Within the listing below, the lines to output run from the one containing "Lemma mul_add_mod a" through the one containing "(-> & _); simpl."; copy them exactly and nothing else.

★ ★ ★

(* ===== verification/Base64.v ===== *)
(** The parts of Go's [encoding/base64] the code uses: [URLEncoding] (padded)
    for pagination cursors, [RawURLEncoding] (no padding) for subject IDs, and
    [StdEncoding] for the embedded API document.

    Decoding is Go's non-strict one: carriage returns and line feeds are
    skipped, and the unused low bits of a final partial group are ignored. *)
From S2P Require Import Prelude GoStrings.

Local Open Scope N_scope.

Definition alphabet : bytes :=
  to_bytes "ABCDEFGHIJKLMNOPQRSTUVWXYZabcdefghijklmnopqrstuvwxyz0123456789-_".

Definition pad_char : ascii := "="%char.

(** The digit for a 6-bit value, and the value of a digit. *)
Definition enc6 (n : N) : ascii := default pad_char (alphabet !! N.to_nat n).

Definition dec6 (c : ascii) : option N :=
  let n := N_of_ascii c in
  if decide (65 ≤ n ∧ n ≤ 90) then Some (n - 65)
  else if decide (97 ≤ n ∧ n ≤ 122) then Some (n - 71)
  else if decide (48 ≤ n ∧ n ≤ 57) then Some (n + 4)
  else if decide (n = 45) then Some 62
  else if decide (n = 95) then Some 63
  else None.

(** [EncodeToString], with or without padding. *)
Fixpoint encode_bytes (padded : bool) (src : bytes) : bytes :=
  match src with
  | a :: b :: c :: rest =>
    let x := N_of_ascii a in let y := N_of_ascii b in let z := N_of_ascii c in
    enc6 (x / 4) :: enc6 ((x mod 4) * 16 + y / 16)
      :: enc6 ((y mod 16) * 4 + z / 64) :: enc6 (z mod 64)
      :: encode_bytes padded rest
  | [a; b] =>
    let x := N_of_ascii a in let y := N_of_ascii b in
    [enc6 (x / 4); enc6 ((x mod 4) * 16 + y / 16); enc6 ((y mod 16) * 4)]
      ++ (if padded then [pad_char] else [])
  | [a] =>
    let x := N_of_ascii a in
    [enc6 (x / 4); enc6 ((x mod 4) * 16)]
      ++ (if padded then [pad_char; pad_char] else [])
  | [] => []
  end.

(** The groups of four digits of a padded encoding, newlines removed. *)
Fixpoint decode_groups (src : bytes) : option bytes :=
  match src with
  | [] => Some []
  | c1 :: c2 :: c3 :: c4 :: rest =>
    x ← dec6 c1; y ← dec6 c2;
    let b1 := byte_of (x * 4 + y / 16) in
    if decide (c3 = pad_char) then
      if decide (c4 = pad_char ∧ rest = []) then Some [b1] else None
    else
      z ← dec6 c3;
      let b2 := byte_of ((y mod 16) * 16 + z / 4) in
      if decide (c4 = pad_char) then
        if decide (rest = []) then Some [b1; b2] else None
      else
        w ← dec6 c4;
        let b3 := byte_of ((z mod 4) * 64 + w) in
        r ← decode_groups rest; Some (b1 :: b2 :: b3 :: r)
  | _ => None
  end.

Definition is_newline (c : ascii) : bool :=
  bool_decide (c = "010"%char ∨ c = "013"%char).

(** [base64.URLEncoding.DecodeString]; [None] is its [CorruptInputError]. *)
Definition decode_bytes (src : bytes) : option bytes :=
  decode_groups (filter (λ c, is_newline c = false) src).

Definition URLEncoding_EncodeToString (src : bytes) : string :=
  of_bytes (encode_bytes true src).
Definition URLEncoding_DecodeString (s : string) : option bytes :=
  decode_bytes (to_bytes s).
Definition RawURLEncoding_EncodeToString (src : bytes) : string :=
  of_bytes (encode_bytes false src).

(** [StdEncoding], whose last two digits are others. *)
Definition url_digit (c : ascii) : ascii :=
  if decide (c = "+"%char) then "-"%char
  else if decide (c = "/"%char) then "_"%char
  else if decide (c = "-"%char ∨ c = "_"%char) then "000"%char
  else c.
Definition StdEncoding_DecodeString (s : string) : option bytes :=
  decode_bytes (url_digit <$> to_bytes s).

(** ** Lemmas *)

Definition enc6_ok (n : N) : bool :=
  bool_decide (dec6 (enc6 n) = Some n) && bool_decide (enc6 n ≠ pad_char)
  && negb (is_newline (enc6 n)).

Lemma enc6_spec n : n < 64 →
  dec6 (enc6 n) = Some n ∧ enc6 n ≠ pad_char ∧ is_newline (enc6 n) = false.
Proof.
  intros Hn. assert (enc6_ok n = true) as H.
  { apply (N_forall_below 64); [by vm_compute|done]. }
  unfold enc6_ok in H.
  rewrite !andb_true_iff, !bool_decide_eq_true, negb_true_iff in H. tauto.
Qed.

Lemma byte_of_N_of_ascii a : byte_of (N_of_ascii a) = a.
Proof. apply ascii_N_embedding. Qed.

Lemma N_of_ascii_lt a : N_of_ascii a < 256.
Proof. apply N_ascii_bounded. Qed.

(** Go's shifts and masks regroup the octets they split. *)
Lemma mul_add_mod a b k : b < k → (a * k + b) mod k = b.
Proof. intros. rewrite N.add_comm, N.Div0.mod_add. by apply N.mod_small. Qed.

Lemma mul_add_div a b k : b < k → (a * k + b) / k = a.
Proof. intros. rewrite N.div_add_l, N.div_small by lia. lia. Qed.

Lemma div_mul_mod x k : k ≠ 0 → x / k * k + x mod k = x.
Proof. intros. pose proof (N.div_mod x k). lia. Qed.

Lemma octet1 x y : y < 16 → x / 4 * 4 + (x mod 4 * 16 + y) / 16 = x.
Proof. intros. rewrite mul_add_div by done. by apply div_mul_mod. Qed.

Lemma octet2 x y z : y < 256 → z < 4 →
  (x mod 4 * 16 + y / 16) mod 16 * 16 + (y mod 16 * 4 + z) / 4 = y.
Proof.
  intros. rewrite mul_add_mod by (apply N.Div0.div_lt_upper_bound; lia).
  rewrite mul_add_div by done. by apply div_mul_mod.
Qed.

Lemma octet3 y z : z < 256 → (y mod 16 * 4 + z / 64) mod 4 * 64 + z mod 64 = z.
Proof.
  intros. rewrite mul_add_mod by (apply N.Div0.div_lt_upper_bound; lia).
  by apply div_mul_mod.
Qed.

Lemma sextet_bounds x y z : x < 256 → y < 256 → z < 256 →
  x / 4 < 64 ∧ x mod 4 * 16 + y / 16 < 64 ∧
  y mod 16 * 4 + z / 64 < 64 ∧ z mod 64 < 64.
Proof.
  intros. assert (x / 4 < 64) by (apply N.Div0.div_lt_upper_bound; lia).
  assert (y / 16 < 16) by (apply N.Div0.div_lt_upper_bound; lia).
  assert (z / 64 < 4) by (apply N.Div0.div_lt_upper_bound; lia).
  pose proof (N.mod_lt x 4); pose proof (N.mod_lt y 16);
    pose proof (N.mod_lt z 64). lia.
Qed.

Lemma decode_encode_groups src : decode_groups (encode_bytes true src) = Some src.
Proof.
  induction src as [|a|a b|a b c src IH] using list_ind3; [done|..];
    cbn [encode_bytes app decode_groups];
    pose proof (N_of_ascii_lt a) as Ha; set (x := N_of_ascii a) in *.
  - destruct (sextet_bounds x 0 0) as (H1 & H2 & H3 & H4); [lia..|].
    rewrite N.add_0_r in H2.
    destruct (enc6_spec _ H1) as (-> & _), (enc6_spec _ H2) as (-> & _); simpl.
    f_equal.
    rewrite <-(byte_of_N_of_ascii a). fold x. do 2 f_equal.
    pose proof (octet1 x 0). rewrite N.add_0_r in *. lia.
  - pose proof (N_of_ascii_lt b) as Hb. set (y := N_of_ascii b) in *.
    destruct (sextet_bounds x y 0) as (H1 & H2 & H3 & H4); [lia..|].
    rewrite N.add_0_r in H3.
    destruct (enc6_spec _ H1) as (-> & _), (enc6_spec _ H2) as (-> & _),
      (enc6_spec _ H3) as (-> & Hp & _); simpl.
    rewrite decide_False by done. simpl. f_equal.
    rewrite octet1 by (apply N.Div0.div_lt_upper_bound; lia).
    pose proof (octet2 x y 0) as Ho. rewrite N.add_0_r in Ho. rewrite Ho by lia.
    subst x y. by rewrite !byte_of_N_of_ascii.
  - pose proof (N_of_ascii_lt b) as Hb. set (y := N_of_ascii b) in *.
    pose proof (N_of_ascii_lt c) as Hc. set (z := N_of_ascii c) in *.
    destruct (sextet_bounds x y z) as (H1 & H2 & H3 & H4); [lia..|].
    destruct (enc6_spec _ H1) as (-> & _), (enc6_spec _ H2) as (-> & _),
      (enc6_spec _ H3) as (-> & Hp3 & _), (enc6_spec _ H4) as (-> & Hp4 & _); simpl.
    rewrite !decide_False by done. rewrite IH; simpl.
    rewrite octet1, octet2, octet3 by (try apply N.Div0.div_lt_upper_bound; lia).
    subst x y z. by rewrite !byte_of_N_of_ascii.
Qed.

(** No digit and no padding is a newline. *)
Lemma encode_no_newline p src :
  Forall (λ c, is_newline c = false) (encode_bytes p src).
Proof.
  assert (∀ n, n < 64 → is_newline (enc6 n) = false) as E by (intros; by apply enc6_spec).
  induction src as [|a|a b|a b c src IH] using list_ind3; [done|..];
    cbn [encode_bytes app];
    pose proof (N_of_ascii_lt a) as Ha; set (x := N_of_ascii a) in *.
  - destruct (sextet_bounds x 0 0) as (H1 & H2 & _); [lia..|].
    rewrite N.add_0_r in H2. destruct p; repeat constructor; auto.
  - pose proof (N_of_ascii_lt b) as Hb. set (y := N_of_ascii b) in *.
    destruct (sextet_bounds x y 0) as (H1 & H2 & H3 & _); [lia..|].
    rewrite N.add_0_r in H3. destruct p; repeat constructor; auto.
  - pose proof (N_of_ascii_lt b) as Hb. set (y := N_of_ascii b) in *.
    pose proof (N_of_ascii_lt c) as Hc. set (z := N_of_ascii c) in *.
    destruct (sextet_bounds x y z) as (H1 & H2 & H3 & H4); [lia..|].
    repeat (constructor; [by auto|]). done.
Qed.

Theorem URLEncoding_roundtrip src :
  URLEncoding_DecodeString (URLEncoding_EncodeToString src) = Some src.
Proof.
  unfold URLEncoding_DecodeString, URLEncoding_EncodeToString, decode_bytes.
  rewrite to_of_bytes, filter_Forall_id by apply encode_no_newline.
  apply decode_encode_groups.
Qed.

(** The length of an unpadded encoding: 43 digits for a 32-byte digest. *)
Fixpoint raw_length (n : nat) : nat :=
  match n with 0 => 0 | 1 => 2 | 2 => 3 | S (S (S n)) => 4 + raw_length n end%nat.

Lemma encode_bytes_raw_length src :
  length (encode_bytes false src) = raw_length (length src).
Proof.
  induction src as [|a|a b|a b c src IH] using list_ind3; simpl; congruence.
Qed.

★ ★ ★

ANSWER AREA:
Lemma mul_add_mod a b k : b < k → (a * k + b) mod k = b.
Proof. intros. rewrite N.add_comm, N.Div0.mod_add. by apply N.mod_small. Qed.

Lemma mul_add_div a b k : b < k → (a * k + b) / k = a.
Proof. intros. rewrite N.div_add_l, N.div_small by lia. lia. Qed.

Lemma div_mul_mod x k : k ≠ 0 → x / k * k + x mod k = x.
Proof. intros. pose proof (N.div_mod x k). lia. Qed.

Lemma octet1 x y : y < 16 → x / 4 * 4 + (x mod 4 * 16 + y) / 16 = x.
Proof. intros. rewrite mul_add_div by done. by apply div_mul_mod. Qed.

Lemma octet2 x y z : y < 256 → z < 4 →
  (x mod 4 * 16 + y / 16) mod 16 * 16 + (y mod 16 * 4 + z) / 4 = y.
Proof.
  intros. rewrite mul_add_mod by (apply N.Div0.div_lt_upper_bound; lia).
  rewrite mul_add_div by done. by apply div_mul_mod.
Qed.

Lemma octet3 y z : z < 256 → (y mod 16 * 4 + z / 64) mod 4 * 64 + z mod 64 = z.
Proof.
  intros. rewrite mul_add_mod by (apply N.Div0.div_lt_upper_bound; lia).
  by apply div_mul_mod.
Qed.

Lemma sextet_bounds x y z : x < 256 → y < 256 → z < 256 →
  x / 4 < 64 ∧ x mod 4 * 16 + y / 16 < 64 ∧
  y mod 16 * 4 + z / 64 < 64 ∧ z mod 64 < 64.
Proof.
  intros. assert (x / 4 < 64) by (apply N.Div0.div_lt_upper_bound; lia).
  assert (y / 16 < 16) by (apply N.Div0.div_lt_upper_bound; lia).
  assert (z / 64 < 4) by (apply N.Div0.div_lt_upper_bound; lia).
  pose proof (N.mod_lt x 4); pose proof (N.mod_lt y 16);
    pose proof (N.mod_lt z 64). lia.
Qed.

Lemma decode_encode_groups src : decode_groups (encode_bytes true src) = Some src.
Proof.
  induction src as [|a|a b|a b c src IH] using list_ind3; [done|..];
    cbn [encode_bytes app decode_groups];
    pose proof (N_of_ascii_lt a) as Ha; set (x := N_of_ascii a) in *.
  - destruct (sextet_bounds x 0 0) as (H1 & H2 & H3 & H4); [lia..|].
    rewrite N.add_0_r in H2.
    destruct (enc6_spec _ H1) as (-> & _), (enc6_spec _ H2) as (-> & _); simpl.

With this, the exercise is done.